This hour long workshop is a preview for a longer 3+ hour workshop on data visualization in python. In the longer workshop, learners follow along developing all the code from scratch. Since this is a shorter workshop, instead in this workshop we will start with some existing code and then will made some changes to add more interactivity to our plot.
We are going to be creating this interactive plot using a tool called streamlit that allows us to create interactive dashboards created with python that allow users to choose what is displayed. [For UW Audiences] there is also a version published at UW.
The example plot is published to the web but typically we would develop and test the application on our local computer before deploying it to the web. Instead of having you all install the software needed to follow-along on your computers, we are going to be using a cloud development platform called gitpod where you can create a copy of the environment to work in and preview the application.
Here is the repository we will be working with, which includes directions for getting gitpod setup - https://github.com/UW-Madison-DataScience/dataviz-workshop-example.
- You will need to sign-in to GitHub or create an account.
- Then, click the "Open in Gitpod" button, recommend right clicking and choosing open in new tab so you have the directions below still in a tab.
- You will get screen asking if you want to continue with GitHub credentials.
- Click "Continue" (or create your own account if you don't want to use your GitHub credentials but that may take longer)
- You will get pop-up about authorizing Gitpod to connect with GitHub.
- Choose the "Authorize gitpod-io" option if you are comfortable with this extension and want to follow along.
- Might get a pop up about authorizing workspace (this is new from the last time I ran it).
- The select editor option will pop up, choose VS Code - BROWSER option.
-
- Leave "Latest Release" unchecked and click green "Continue" button.
- Check that the terminal is running and says "You can now view your Streamlit app in your browser. If it doesnt, type
streamlit run app.py
in terminal tab.
- On the bottom panel, choose the "Ports" tab.
- You should see the Port 8501 listed, next to the address the icon with two boxes and a magnifiying glass for side-by-side display. You may want to choose the browser icon to open in new tab instead but the instructor will need to choose side by side to avoid switching between windows.
- Open
app.py
using the explorer sidebar and then arrange it side by side with the browser view. - You may want to close the bottom panel and sidebar for better display.
We want to make a plot using the gapminder data we have. We can open the data by clicking it in the file pane. The data is in tidy and long format - we cover how to reformat the data into this form in the full workshop.

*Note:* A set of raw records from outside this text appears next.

(* ===== verification/CborDecoder.v ===== *)
(** * The CBOR decoder (packages/protocol/src/cbor/decoder.ts)

    The reader's state is its offset into the input.  The recursion of [readItem]
    carries the same step bound as the encoder's.  Objects are built with
    [Object.defineProperty], so a key such as [__proto__] is an ordinary key. *)
From S2P Require Import Prelude JsNumber JsText JsValue CborEncoder.

Definition R := M Z js_error.

Section reader.
Variable input : bytes.
Variable options : ResolvedCborOptions.

Definition truncated : js_error := CborError "Truncated CBOR payload".

Definition readByte : R Z :=
  offset ← get;
  match at_index input offset with
  | None => throw truncated
  | Some value => put (offset + 1);; mret value
  end.

Definition readBytes (length : Z) : R bytes :=
  offset ← get;
  throw_if (zlen input - offset <? length) truncated;;
  put (offset + length);;
  mret (take (Z.to_nat length) (drop (Z.to_nat offset) input)).

(** The big-endian value of bytes. *)
Definition be_value (b : bytes) : Z := foldl (fun a x => a * 256 + x) 0 b.

Definition readUint32 : R Z := b ← readBytes 4; mret (be_value b).

Definition safe_error : js_error :=
  CborError "Decoded CBOR integer or length is outside the safe range".

Definition readArgument (additionalInformation : Z) : R Z :=
  if additionalInformation <? 24 then mret additionalInformation
  else if additionalInformation =? 24 then readByte
  else if additionalInformation =? 25 then b ← readBytes 2; mret (be_value b)
  else if additionalInformation =? 26 then readUint32
  else if additionalInformation =? 27 then
    high ← readUint32;
    low ← readUint32;
    throw_if (2097151 <? high) safe_error;;
    mret (high * UINT32_BASE + low)
  else if additionalInformation =? 31 then
    throw (CborError "Indefinite-length CBOR items are not supported")
  else throw (CborError "Malformed CBOR additional information").

Definition readLength (additionalInformation : Z) (kind : string) (limit : Z) : R Z :=
  throw_if (additionalInformation =? 31)
    (CborError ("Indefinite-length CBOR " +:+ kind +:+ "s are not supported"));;
  length ← readArgument additionalInformation;
  throw_if (limit <? length)
    (CborError ("CBOR " +:+ kind +:+ " length exceeds configured limit of " +:+ pretty limit));;
  mret length.

Definition safe_integer_error : js_error :=
  CborError "Decoded CBOR integer is outside the safe range".

Definition readSimple (additionalInformation : Z) : R cval :=
  if additionalInformation =? 20 then mret (CBool false)
  else if additionalInformation =? 21 then mret (CBool true)
  else if additionalInformation =? 22 then mret CNull
  else if additionalInformation =? 27 then
    b ← readBytes 8;
    let value := num_of_bits (be_value b) in
    throw_if (negb (num_is_finite value)) (CborError "Decoded CBOR number must be finite");;
    throw_if (num_is_integer value && negb (num_is_safe_integer value)) safe_integer_error;;
    mret (CNumber value)
  else if additionalInformation =? 31 then throw (CborError "CBOR break marker is not supported")
  else throw (CborError "Unsupported CBOR simple value or floating-point width").

(** [for (let index = 0; index < n; index++) result.push(f())] *)
Fixpoint read_n {A} (n : nat) (f : R A) : R (list A) :=
  match n with
  | O => mret []
  | S n' => x ← f; xs ← read_n n' f; mret (x :: xs)
  end.

(** The loop over the entries of a map; [keys] are those already read. *)
Fixpoint read_entries (n : nat) (keys : list jsstring) (item : R cval)
  : R (list (jsstring * cval)) :=
  match n with
  | O => mret []
  | S n' =>
      key ← item;
      match key with
      | CString k =>
          throw_if (bool_decide (k ∈ keys)) (CborError "CBOR map contains a duplicate key");;
          v ← item;
          rest ← read_entries n' (k :: keys) item;
          mret ((k, v) :: rest)
      | _ => throw (CborError "CBOR map keys must be strings")
      end
  end.

Fixpoint readItem (fuel : nat) (depth : Z) : R cval :=
  match fuel with
  | O => throw StepBound
  | S fuel' =>
      throw_if (maxDepth options <? depth)
        (CborError ("CBOR nesting depth exceeds configured limit of " +:+ pretty (maxDepth options)));;
      initial ← readByte;
      let majorType := Z.shiftr initial 5 in
      let additionalInformation := Z.land initial 31 in
      if majorType =? 0 then
        value ← readArgument additionalInformation;
        mret (CNumber (num_of_Z value))
      else if majorType =? 1 then
        argument ← readArgument additionalInformation;
        let value := -1 - argument in
        throw_if (negb (Z.abs value <=? MAX_SAFE_INTEGER)) safe_integer_error;;
        mret (CNumber (num_of_Z value))
      else if majorType =? 2 then
        length ← readLength additionalInformation "byte string" (maxByteLength options);
        b ← readBytes length;
        mret (CBytes b)
      else if majorType =? 3 then
        length ← readLength additionalInformation "text string" (maxByteLength options);
        b ← readBytes length;
        match text_decode b with
        | Some s => mret (CString s)
        | None => throw (CborError "CBOR text string contains invalid UTF-8")
        end
      else if majorType =? 4 then
        length ← readLength additionalInformation "array" (maxContainerLength options);
        items ← read_n (Z.to_nat length) (readItem fuel' (depth + 1));
        mret (CArray items)
      else if majorType =? 5 then
        length ← readLength additionalInformation "map" (maxContainerLength options);
        props ← read_entries (Z.to_nat length) [] (readItem fuel' (depth + 1));
        mret (CMap (own_order props))
      else if majorType =? 6 then throw (CborError "CBOR tags are not supported")
      else if majorType =? 7 then readSimple additionalInformation
      else throw (CborError "Malformed CBOR major type")
  end.

Definition decode : R cval :=
  value ← readItem (depth_fuel options) 0;
  offset ← get;
  throw_if (negb (offset =? zlen input)) (CborError "CBOR payload contains trailing data");;
  mret value.
End reader.

Definition decodeCbor (input : bytes) (options : CborOptions) : result js_error cval :=
  resolved ← resolveOptions options;
  if maxByteLength resolved <? zlen input
  then Err (CborError ("CBOR byte length exceeds configured limit of " +:+ pretty (maxByteLength resolved)))
  else snd (decode input resolved 0).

Let's take a look at the code of the base app.
Now that we have seen that these the streamlit (st) functions add info to the application, let's add a line after the plot which describes the plot above using the streamlit cheat sheet.
# Line of text describing the plot
st.markdown("This plot shows the GDP Per Capita for countries in Oceania.")

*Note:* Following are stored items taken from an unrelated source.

(* ===== verification/Framing.v ===== *)
(** * Length-prefixed frames (packages/protocol/src/framing.ts)

    [encodeFrame], [assertCompleteFrame] and the incremental [FrameDecoder].
    [currentPayloadBlock] is a reference to a block that is also in
    [payloadBlocks]: it is the position of that block, so a write through it is
    seen in the list.  Both loops of [push] consume a byte per round at least, so
    they take a step bound of one more than the length of the chunk. *)
From S2P Require Import Prelude JsNumber JsText JsValue CborEncoder CborDecoder.

Definition FRAME_HEADER_LENGTH : Z := 4.
Definition PAYLOAD_BLOCK_SIZE : Z := 64 * 1024.
Definition DEFAULT_MAX_FRAME_LENGTH : Z := 16 * 1024 * 1024.

(** [options?.maxFrameLength], when given. *)
Definition FrameDecoderOptions := option number.

Definition resolveMaxFrameLength (options : FrameDecoderOptions) : result js_error Z :=
  let value := default (num_of_Z DEFAULT_MAX_FRAME_LENGTH) options in
  let e := Err (RangeError ("maxFrameLength must be an integer between 0 and " +:+ pretty MAX_UINT32)) in
  if negb (num_is_safe_integer value) then e else
  match num_to_Z value with
  | Some z => if (z <? 0) || (MAX_UINT32 <? z) then e else Ok z
  | None => e
  end.

Definition encodeFrame (payload : bytes) : result js_error bytes :=
  let length := zlen payload in
  if MAX_UINT32 <? length
  then Err (RangeError "Frame payload exceeds the unsigned 32-bit length limit") else
  let frame := repeat 0 (Z.to_nat (FRAME_HEADER_LENGTH + length)) in
  let frame := u8_store frame 0 (Z.shiftr length 24) in
  let frame := u8_store frame 1 (Z.shiftr length 16) in
  let frame := u8_store frame 2 (Z.shiftr length 8) in
  let frame := u8_store frame 3 length in
  Ok (u8_set frame FRAME_HEADER_LENGTH payload).

Definition length_error (length max : Z) : js_error :=
  FrameError ("Frame length " +:+ pretty length +:+ " exceeds configured limit of " +:+ pretty max).

(** The big-endian length in the first four bytes. *)
Definition header_value (b : bytes) : Z := be_value (take 4 b).

Definition assertCompleteFrame (frame : bytes) (options : FrameDecoderOptions) : result js_error unit :=
  if zlen frame <? FRAME_HEADER_LENGTH
  then Err (FrameError "Frame does not contain a complete length prefix") else
  let length := header_value frame in
  maxFrameLength ← resolveMaxFrameLength options;
  if maxFrameLength <? length then Err (length_error length maxFrameLength) else
  if negb (zlen frame =? FRAME_HEADER_LENGTH + length)
  then Err (FrameError "Frame must contain exactly one complete payload")
  else Ok tt.

(** ** The decoder *)

Inductive DecoderState := DOpen | DEnded | DFailed.

Record FrameDecoder := {
  fd_header : bytes;
  fd_headerLength : Z;
  fd_maxFrameLength : Z;
  fd_payloadBlocks : list bytes;
  fd_currentPayloadBlock : option nat;
  fd_currentPayloadBlockLength : Z;
  fd_expectedPayloadLength : option Z;
  fd_payloadLength : Z;
  fd_state : DecoderState }.

Definition new_FrameDecoder (options : FrameDecoderOptions) : result js_error FrameDecoder :=
  max ← resolveMaxFrameLength options;
  Ok {| fd_header := repeat 0 4; fd_headerLength := 0; fd_maxFrameLength := max;
        fd_payloadBlocks := []; fd_currentPayloadBlock := None; fd_currentPayloadBlockLength := 0;
        fd_expectedPayloadLength := None; fd_payloadLength := 0; fd_state := DOpen |}.

Definition with_header (header : bytes) (headerLength : Z) (d : FrameDecoder) : FrameDecoder :=
  {| fd_header := header; fd_headerLength := headerLength; fd_maxFrameLength := fd_maxFrameLength d;
     fd_payloadBlocks := fd_payloadBlocks d; fd_currentPayloadBlock := fd_currentPayloadBlock d;
     fd_currentPayloadBlockLength := fd_currentPayloadBlockLength d;
     fd_expectedPayloadLength := fd_expectedPayloadLength d;
     fd_payloadLength := fd_payloadLength d; fd_state := fd_state d |}.
Definition with_payload (blocks : list bytes) (current : option nat) (currentLength : Z)
    (expected : option Z) (payloadLength : Z) (d : FrameDecoder) : FrameDecoder :=
  {| fd_header := fd_header d; fd_headerLength := fd_headerLength d;
     fd_maxFrameLength := fd_maxFrameLength d; fd_payloadBlocks := blocks;
     fd_currentPayloadBlock := current; fd_currentPayloadBlockLength := currentLength;
     fd_expectedPayloadLength := expected; fd_payloadLength := payloadLength;
     fd_state := fd_state d |}.
Definition with_state (s : DecoderState) (d : FrameDecoder) : FrameDecoder :=
  {| fd_header := fd_header d; fd_headerLength := fd_headerLength d;
     fd_maxFrameLength := fd_maxFrameLength d; fd_payloadBlocks := fd_payloadBlocks d;
     fd_currentPayloadBlock := fd_currentPayloadBlock d;
     fd_currentPayloadBlockLength := fd_currentPayloadBlockLength d;
     fd_expectedPayloadLength := fd_expectedPayloadLength d;
     fd_payloadLength := fd_payloadLength d; fd_state := s |}.

Definition D := M FrameDecoder js_error.

Definition fail {A} (message : js_error) : D A :=
  modify (with_state DFailed);;
  modify (fun d => with_header (fd_header d) 0 d);;
  modify (with_payload [] None 0 None 0);;
  throw message.

Definition subarray (chunk : bytes) (from to : Z) : bytes :=
  take (Z.to_nat (to - from)) (drop (Z.to_nat from) chunk).

(** The block to write to, its position, the blocks and the bytes already in it:
    a new block when there is none or it is full. *)
Definition payload_block (d : FrameDecoder) (expected : Z) : nat * bytes * list bytes * Z :=
  let fresh := repeat 0 (Z.to_nat (Z.min PAYLOAD_BLOCK_SIZE (expected - fd_payloadLength d))) in
  let blocks := fd_payloadBlocks d in
  let allocate := (length blocks, fresh, blocks ++ [fresh], 0) in
  match fd_currentPayloadBlock d with
  | Some i =>
      match blocks !! i with
      | Some block => if fd_currentPayloadBlockLength d =? zlen block then allocate
                      else (i, block, blocks, fd_currentPayloadBlockLength d)
      | None => allocate
      end
  | None => allocate
  end.

Fixpoint fill_payload (fuel : nat) (chunk : bytes) (expected chunkOffset : Z) : D Z :=
  match fuel with
  | O => throw StepBound
  | S fuel' =>
      d ← get;
      if (chunkOffset <? zlen chunk) && (fd_payloadLength d <? expected) then
        let '(i, block, blocks, used) := payload_block d expected in
        let payloadBytes := Z.min (zlen block - used) (zlen chunk - chunkOffset) in
        let written := u8_set block used (subarray chunk chunkOffset (chunkOffset + payloadBytes)) in
        put (with_payload (<[i := written]> blocks) (Some i) (used + payloadBytes)
               (fd_expectedPayloadLength d) (fd_payloadLength d + payloadBytes) d);;
        fill_payload fuel' chunk expected (chunkOffset + payloadBytes)
      else mret chunkOffset
  end.

(** The payload of a complete frame: its only block, or the blocks copied one
    after the other into a new array. *)
Definition join_blocks (expected : Z) (blocks : list bytes) : bytes :=
  match blocks with
  | [block] => block
  | _ => (foldl (fun (acc : bytes * Z) (block : bytes) => (u8_set acc.1 acc.2 block, acc.2 + zlen block))
            (repeat 0 (Z.to_nat expected), 0) blocks).1
  end.

(** The part of the loop that reads a header: the new offset and the frame of
    length zero it may complete. *)
Definition read_header (chunk : bytes) (chunkOffset : Z) : D (Z * list bytes) :=
  d ← get;
  let headerBytes := Z.min (FRAME_HEADER_LENGTH - fd_headerLength d) (zlen chunk - chunkOffset) in
  let header := u8_set (fd_header d) (fd_headerLength d)
                  (subarray chunk chunkOffset (chunkOffset + headerBytes)) in
  let headerLength := fd_headerLength d + headerBytes in
  put (with_header header headerLength d);;
  if headerLength <? FRAME_HEADER_LENGTH then mret (chunkOffset + headerBytes, []) else
  let frameLength := header_value header in
  modify (with_header header 0);;
  if fd_maxFrameLength d <? frameLength then fail (length_error frameLength (fd_maxFrameLength d)) else
  if frameLength =? 0 then mret (chunkOffset + headerBytes, [[]]) else
  modify (with_payload [] None 0 (Some frameLength) 0);;
  mret (chunkOffset + headerBytes, []).

(** The part that reads payload, when a length is expected. *)
Definition read_payload (chunk : bytes) (chunkOffset : Z) : D (Z * list bytes) :=
  d ← get;
  match fd_expectedPayloadLength d with
  | None => mret (chunkOffset, [])
  | Some expected =>
      chunkOffset ← fill_payload (S (length chunk)) chunk expected chunkOffset;
      d ← get;
      if fd_payloadLength d =? expected then
        let frame := join_blocks expected (fd_payloadBlocks d) in
        modify (with_payload [] None 0 None 0);;
        mret (chunkOffset, [frame])
      else mret (chunkOffset, [])
  end.

Fixpoint push_loop (fuel : nat) (chunk : bytes) (chunkOffset : Z) (frames : list bytes) : D (list bytes) :=
  match fuel with
  | O => throw StepBound
  | S fuel' =>
      if chunkOffset <? zlen chunk then
        d ← get;
        a ← match fd_expectedPayloadLength d with
            | None => read_header chunk chunkOffset
            | Some _ => mret (chunkOffset, [])
            end;
        b ← read_payload chunk a.1;
        push_loop fuel' chunk b.1 (frames ++ a.2 ++ b.2)
      else mret frames
  end.

Definition check_open : D unit :=
  d ← get;
  match fd_state d with
  | DEnded => throw (FrameError "Frame decoder has ended")
  | DFailed => throw (FrameError "Frame decoder has failed")
  | DOpen => mret tt
  end.

Definition push (chunk : bytes) : D (list bytes) :=
  check_open;;
  push_loop (S (length chunk)) chunk 0 [].

Definition end_ : D unit :=
  check_open;;
  d ← get;
  (if negb (fd_headerLength d =? 0) || bool_decide (is_Some (fd_expectedPayloadLength d))
   then fail (FrameError "Truncated frame at end of stream") else mret tt);;
  modify (with_state DEnded).

(** A stream: its chunks pushed one after the other. *)
Fixpoint push_all (chunks : list bytes) : D (list bytes) :=
  match chunks with
  | [] => mret []
  | chunk :: chunks' => fs ← push chunk; gs ← push_all chunks'; mret (fs ++ gs)
  end.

Then we can save this change to our app and reload the application to see the change.
Now let's try something similar as a challenge -
# Challenge - Display the data table used to create the plot
st.dataframe(df_filtered)
And again we will save the change and rerun the app.
Now we want to make our subsetting query more flexible so we can create streamlit
widget that allow the user to choose that is displayed.

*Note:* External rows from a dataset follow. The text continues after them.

Lemma read_header_spec chunk d off :
  fd_ok d -> fd_expectedPayloadLength d = None -> Forall byte_ok chunk -> 0 <= off < zlen chunk ->
  (exists d' off' fs, read_header chunk off d = (d', Ok (off', fs)) /\
     advanced chunk d off d' off' fs /\ off < off') \/
  (exists d' e, read_header chunk off d = (d', Err e) /\ fd_state d' = DFailed /\
     split (fd_maxFrameLength d) (pending d ++ drop (Z.to_nat off) chunk) = Err e).
Proof.
  intros Hok He Hc Hoff. pose proof Hok as [Hstate [Hhl Hhb] Hlen Hmax _ Hidle].
  unfold read_header, FRAME_HEADER_LENGTH. mrun.
  set (k := Z.min (4 - fd_headerLength d) (zlen chunk - off)). assert (Hk : 0 < k) by lia.
  pose proof (zlen_subarray chunk off (off + k) ltac:(lia) ltac:(lia)) as Hsub.
  pose proof (subarray_bytes chunk off (off + k) Hc) as Hsubb.
  pose proof (drop_subarray chunk off (off + k) ltac:(lia)) as Hdrop.
  set (sub := subarray chunk off (off + k)) in *. set (header := u8_set (fd_header d) (fd_headerLength d) sub).
  assert (Hpre : take (Z.to_nat (fd_headerLength d + k)) header = pending d ++ sub).
  { unfold header. rewrite u8_set_app by (done || lia). unfold pending. rewrite He, (assoc_L (++)).
    apply take_app_length'. rewrite length_app, length_take. unfold zlen in *. lia. }
  assert (Hh : zlen header = 4 /\ Forall byte_ok header).
  { split; [by unfold zlen, header; rewrite length_u8_set|]. unfold header. rewrite u8_set_app by (done || lia).
    apply Forall_app. split; [by apply Forall_take|]. apply Forall_app. split; [done|by apply Forall_drop]. }
  destruct Hh as [Hh4 Hhbytes].
  assert (Hok' : forall l, 0 <= l < 4 -> fd_ok (with_header header l d)).
  { intros l Hl. constructor; simpl; [done|done|done|done| |done]. by rewrite He. }
  assert (Hph : forall l, pending (with_header header l d) = take (Z.to_nat l) header)
    by (intros l; unfold pending; simpl; by rewrite He).
  destruct (Z.ltb_spec (fd_headerLength d + k) 4) as [Hshort|Hfull].
  { left. eexists _, _, _. split; [done|]. split; [|lia]. constructor; [apply Hok'; lia|done|lia|].
    rewrite prepend_nil, Hph, Hpre, Hdrop. by rewrite <-(assoc_L (++)). }
  assert (Hhead : pending d ++ sub = be4 (header_value header)).
  { rewrite <-Hpre, take_ge by (unfold zlen in *; lia). rewrite (header_bytes header) at 1 by (done || lia).
    rewrite drop_ge, app_nil_r; [done|unfold zlen in *; lia]. }
  pose proof (header_value_bound header Hhbytes) as Hv. set (n := header_value header) in *.
  assert (Hstream : pending d ++ drop (Z.to_nat off) chunk = be4 n ++ drop (Z.to_nat (off + k)) chunk)
    by (by rewrite Hdrop, (assoc_L (++)), Hhead).
  assert (Hrest : Forall byte_ok (be4 n ++ drop (Z.to_nat (off + k)) chunk))
    by (apply Forall_app; split; [apply be4_bytes|by apply Forall_drop]).
  destruct (Z.ltb_spec (fd_maxFrameLength d) n) as [Hbig|Hfits].
  { right. eexists _, _. split; [unfold fail; mrun; reflexivity|]. split; [done|].
    rewrite Hstream, split_step by done. rewrite zlen_app, header_value_be4 by lia. change (zlen (be4 n)) with 4.
    pose proof (zlen_nonneg (drop (Z.to_nat (off + k)) chunk)).
    rewrite (proj2 (Z.ltb_ge _ 4)) by lia. by rewrite (proj2 (Z.ltb_lt _ n)). }
  destruct (Z.eqb_spec n 0) as [Hzero|Hnz].
  - left. eexists _, _, _. split; [done|]. split; [|lia]. constructor; [|done|lia|].
    + constructor; simpl; [done|done|lia|done| |done]. by rewrite He.
    + rewrite Hstream. change (pending _) with (pending (with_header header 0 d)). rewrite Hph, Hzero. cbn [Z.to_nat take app]. change (be4 0) with (be4 (zlen (@nil Z))).
      pose proof (split_frame (fd_maxFrameLength d) [] (drop (Z.to_nat (off + k)) chunk)) as Hs.
      unfold frame in Hs. rewrite app_nil_r in Hs. rewrite Hs; [by destruct (split _ _) as [[]|]| | |];
        [by apply Forall_drop|rewrite zlen_nil; lia|rewrite zlen_nil; lia].
  - left. eexists _, _, _. split; [done|]. split; [|lia]. constructor; [|done|lia|].
    + constructor; simpl; [done|done|lia|done| |done]. intros m [= <-]. split_and!; [done|lia|lia|].
      exists []. split; [|rewrite zlen_nil; lia]. constructor; simpl; [done|done|rewrite zlen_nil; lia|done|by left].
    + rewrite prepend_nil, Hstream. change (pending _) with (be4 n ++ []). by rewrite app_nil_r.
Qed.

(** ** Pushing a chunk *)

(** The state [fail] leaves: nothing is buffered. *)
Definition fd_failed (d : FrameDecoder) : Prop :=
  fd_state d = DFailed /\ fd_payloadBlocks d = [] /\ fd_headerLength d = 0 /\
  fd_expectedPayloadLength d = None.

Definition splits_to (r : FrameDecoder * result js_error (list bytes)) (d : FrameDecoder)
    (frames : list bytes) (s : result js_error (list bytes * bytes)) : Prop :=
  match s with
  | Ok (fs, rest) => exists d', r = (d', Ok (frames ++ fs)) /\ fd_ok d' /\
      fd_maxFrameLength d' = fd_maxFrameLength d /\ pending d' = rest
  | Err e => exists d', r = (d', Err e) /\ fd_failed d'
  end.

We will do so using formatted strings (f-strings) in python which allow us to substitute variables into strings easily.
# filter the data to only the data we are plotting
continent = "Oceania"
metric = "gdpPercap"
df_filtered = df.query(f"continent=='{continent}' & metric=='{metric}'")
When we save and rerun the application, nothing should change.
Next, we can change the data displayed by changing the variables
continent = "Europe"
metric = "pop"
This time when we save and reload it changes the data displayed.
However, this looks odd because it didn't change the title and axis labels! Let's format those with fstrings as well.
title = f"{metric} for countries in {continent}"
fig = px.line(df_filtered, x = "year", y = "value", color = "country", title = title, labels={"value": f"{metric}"})
We can make these labels look a bit nicer using a formatting dictionary but for time we will keep them as is. Instead, let's try a challenge where you update the description to use a formatted string.
# Challenge - update the plot description to use formatted strings.
st.markdown(f"This plot shows the {metric} for countries in {continent}.")
Let's try adding a widget to allow the user to select which continent is displayed in the graph. Looking at the cheatsheet again, we want to use the selectbox input function where users can select the continent from a dropdown list of options.
First we need to get the list of possible continents
continent_list = list(df['continent'].unique())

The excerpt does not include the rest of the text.